◆ **Exercise brief**: Return only those lines of the records below in which "Hsame" appears.

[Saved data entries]

Lemma safe_receive p from c :
  data_packet_ok p → h3_ok p → challenge_ok from c → safe (receive p from) c.
Proof.
  intros Hp Hh3 Hch Hc. unfold receive. apply wp_bind.
  eapply wp_mono; [apply (wp_respects (same addr_frame));
    [apply ho_onReceive_frame|apply safe_ho_onReceive; [apply Hp|done|done]]|].
  intros [p1 d1] c1 [[[Hc1 He1] Hpop1] Hsame]. simpl in Hpop1.
  enough (safe (if decide (d1 = Discard) then mret tt
    else now ← gets clock;
      modify_statistics (st_onReceive p1);;
      '(packet, d) ← np_onReceive p1 from;
      if decide (d = Discard) then mret tt
      else
        '(packet, d) ← hs_onReceive packet;
        if decide (d = Discard) then mret tt
        else pr_on now;; s_onReceive packet;; rc_onReceive packet) c1) as Hs.
  { eapply wp_mono; [by apply Hs|]. intros [] c2 [? ?]. split; [done|by etrans]. }
  case_decide; [apply safe_ret|]. apply safe_gets. intros _. apply wp_bind, wp_modify.
  set (c2 := set_statistics _ c1).
  assert (conn_inv c2 ∧ evolves c1 c2) as [Hc2 He2] by (by apply (safe_statistics (st_onReceive p1) c1)).
  assert (challenge_ok from c2) as Hch2.
  { unfold same, addr_frame in Hsame. injection Hsame as Ea Eg Eu. unfold challenge_ok.
    change (unacked c2) with (unacked c1). change (remoteAddress c2) with (remoteAddress c1).
    change (packetIDGenerator (sender c2)) with (packetIDGenerator (sender c1)). by rewrite Ea, Eg, Eu. }
  enough (safe ('(packet, d) ← np_onReceive p1 from;
      if decide (d = Discard) then mret tt
      else
        '(packet, d) ← hs_onReceive packet;
        if decide (d = Discard) then mret tt
        else pr_on (clock c1);; s_onReceive packet;; rc_onReceive packet) c2) as Hs.
  { eapply wp_mono; [by apply Hs|]. intros [] c3 [? ?]. split; [done|by etrans]. }
  eapply safe_bind_returns; [apply safe_np_onReceive; [apply Hpop1|done]|].
  intros [p2 d2] c3 Hpop2 _ _. simpl in Hpop2. case_decide; [apply safe_ret|].
  eapply safe_bind_returns; [apply safe_hs_onReceive; apply Hpop2|].
  intros [p3 d3] c4 Hpop3 _ _. simpl in Hpop3. case_decide; [apply safe_ret|].
  apply safe_bind; [apply safe_pr_on|]. intros _ c5 _ _.
  apply safe_bind; [apply safe_s_onReceive|]. intros _ c6 _ _. apply safe_rc_onReceive.
  eapply popped_data_ok; [done|]. do 2 (eapply popped_trans; [done|]). done.
Qed.
End safety.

◆ **Answer box**:
  intros [p1 d1] c1 [[[Hc1 He1] Hpop1] Hsame]. simpl in Hpop1.
  { unfold same, addr_frame in Hsame. injection Hsame as Ea Eg Eu. unfold challenge_ok.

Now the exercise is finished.